= DATA SECTION =
====
(* ===== verification/ReaderFacts.v ===== *)
(** * Reading a segment (src/lib.rs: Reader)

    A reader without a helper on a calm world: where it stands on the chain of its segment, and that
    every read path delivers the user records of that chain in order. *)

From S2P Require Import Prelude Bytes Effects Region Channel V4 Names Segment Helper MapAhead Reader Chain RegionFacts SegmentFacts.

#[local] Open Scope Z_scope.

(** ** Runs that leave the world alone *)

(** [m] changes [s] to [s'], not the world, and gives [r]. *)
Definition runs {S A} (m : M S A) (s : S) (w : world) (r : res A) (s' : S) : Prop :=
  m s w = Outcome r s' w [].

Section runs.
Context {S : Type}.
Implicit Types (s : S) (w : world).

Lemma runs_reads {A} (m : M S A) s w r : reads m s w r -> runs m s w r s.
Proof. done. Qed.

Lemma runs_seq {A B} (m : M S A) (k : A -> M S B) s s1 w a r s2 :
  runs m s w (Ok a) s1 -> runs (k a) s1 w r s2 -> runs (bind m k) s w r s2.
Proof. unfold runs, bind. intros -> E. cbn. by rewrite E. Qed.

Lemma runs_seq_err {A B} (m : M S A) (k : A -> M S B) s s1 w e :
  runs m s w (Err e) s1 -> runs (bind m k) s w (Err e) s1.
Proof. unfold runs, bind. by intros ->. Qed.

Lemma runs_modify f s w : runs (modify f) s w (Ok tt) (f s).
Proof. done. Qed.

Lemma runs_self s w : runs self s w (Ok s) s.
Proof. done. Qed.

Lemma runs_ret {A} (a : A) s w : runs (ret a) s w (Ok a) s.
Proof. done. Qed.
====
= WORK TASK =
Retype only this range exactly: the first line of the data through the line where "(** [m] changes" appears.

= ANSWER FOR THIS EXERCISE =
(* ===== verification/ReaderFacts.v ===== *)
(** * Reading a segment (src/lib.rs: Reader)

    A reader without a helper on a calm world: where it stands on the chain of its segment, and that
    every read path delivers the user records of that chain in order. *)

From S2P Require Import Prelude Bytes Effects Region Channel V4 Names Segment Helper MapAhead Reader Chain RegionFacts SegmentFacts.

#[local] Open Scope Z_scope.

(** ** Runs that leave the world alone *)

(** [m] changes [s] to [s'], not the world, and gives [r]. *)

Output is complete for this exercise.